Background and summary of events

  1. The resident also complained about the time taken for the landlord to respond to her information request relating to previous repairs for the building. However, the Service has explained that complaints related to the compliance of data requests are better suited to the Information Commissioners Office (ICO). Thus, this complaint point has not been considered in this report.
  2. The property is a one-bedroom flat held under a lease agreement since 2006. The leaseholder is identified as ‘the resident’ in this report.
  3. The landlord has confirmed that the resident’s mother has previously advised that she has some vulnerabilities. However, it does not have any records to say if the resident suffers from disabilities.
  4. The resident has explained that on 22 December 2020, she was advised that she had two gas leaks on the pipe outside her cupboard. She asserts that a gas meter engineer showed her a leak on the regulator and one of the pipework joints. The gas was capped for safety reasons.

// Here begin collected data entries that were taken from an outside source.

(** A line written by [log.Printf]/[log.Fatalf] or to [os.Stderr]: the
    format and its argument. *)
Inductive Arg := ArgString (s : string) | ArgError (e : GoError).
Inductive Line :=
| LogPrintf (format : string) (a : Arg)
| StderrPrintf (format : string) (a : Arg).

(** How startup ends: the process exits, or cobra enters the application
    body ([RunE: runApp]) with the package variable [cfg] set. *)
Inductive Outcome :=
| Exited (status : Z) (out : list Line)
| RunApp (cfg : Config) (out : list Line).

Definition flagSet (decls : list Flag) : gmap string Flag :=
  list_to_map ((λ f, (Name f, f)) <$> decls).

(** [FlagSet.Lookup]: a pointer to the flag (its name), or nil. *)
Definition Lookup (fs : gmap string Flag) (name : string) : option string :=
  Name <$> fs !! name.

Section Program.
Context `{GoLib}.

(** [init], lines 163-181: viper after the [BindPFlag] calls, each on
    the result of [rootCmd.Flags().Lookup]. *)
Definition init : Viper.t :=
  foldl (λ v b, Viper.BindPFlag b.1 (Lookup (flagSet localFlagDecls) b.2) v)
        Viper.New bindCalls.

(** The flags cobra parses for the root command: local and persistent. *)
Definition declaredFlags : gmap string Flag :=
  flagSet (persistentFlagDecls ++ localFlagDecls).

(** [Flag.Value.Set] and [Changed = true]; a string flag stores the
    argument as it is. *)
Definition setFlag (f : Flag) (arg : string) : option Flag :=
  (λ s, mkFlag (Name f) (Shorthand f) (VType f) (DefValue f) s true) <$>
  match VType f with
  | TString => Some arg
  | t => pflag_Set t (Value f) (Changed f) arg
  end.

(** cobra's [ParseFlags]: stops at the first unknown flag or invalid
    argument. *)
Fixpoint parseFlags (args : list (string * string)) (flags : gmap string Flag)
  : sum (gmap string Flag) GoError :=
  match args with
  | [] => inl flags
  | (name, arg) :: rest =>
      match flags !! name with
      | None => inr (ErrUnknownFlag name)
      | Some f =>
          match setFlag f arg with
          | None => inr (ErrInvalidArgument name arg)
          | Some f' => parseFlags rest (<[name := f']> flags)
          end
      end
  end.

(** The package variable [cfgFile]: [StringVar] makes it the storage
    of the flag [config]. *)
Definition cfgFile (flags : gmap string Flag) : string :=
  from_option Value "" (flags !! "config").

  5. The resident raised a complaint with the landlord regarding the gas leak on the same day. The landlord acknowledged the complaint and advised that it would send a contractor to fix the leak.
  6. The gas provider visited the property and identified two leaks; however, it could only fix the leak on the regulator. The resident asserts that it stated it could not fix the other leak as it was not responsible for the pipework it was coming from.
  7. The resident chased the landlord via its online chat service after its contractor failed to attend the property. The landlord explained that an engineer would not be sent out as it was not responsible for pipework. The resident called the landlord because the chat ended unexpectedly. She asserted that it should be accountable for the leak because the pipe that required repair was in the communal areas. The landlord explained that a form should have been sent internally after the resident initially contacted it about the leak. Further, this form would resolve any issues around responsibility for the leak. However, she would need to call back in the morning as the relevant team was closed.
  8. On 23 December 2020, the gas provider sent another engineer to investigate the leak. The engineer discovered the resident was still without heating and hot water because that cap previously placed on the gas had not been removed. After the inspection, the resident signed a document confirming that the gas was tested and then recapped because of an unlocated leak. This Service has not been provided a copy of this signed document.
  9. The resident and landlord discussed the reported leak over numerous emails on the same day. The resident asserted that she was without hot water or heating for 24 hours. The landlord’s responses were as follows:
    1. After speaking with the gas provider, it was aware that heating and hot water were working.
    2. The gas provider confirmed a leak on the regulator, which it fixed before turning the gas back on.
    3. The gas provider would not have switched the heating back on if there was a further leak in the pipework.
    4. Under the lease, it would be the resident’s responsibility to fix the pipework and as such, it would not send its engineers to the property.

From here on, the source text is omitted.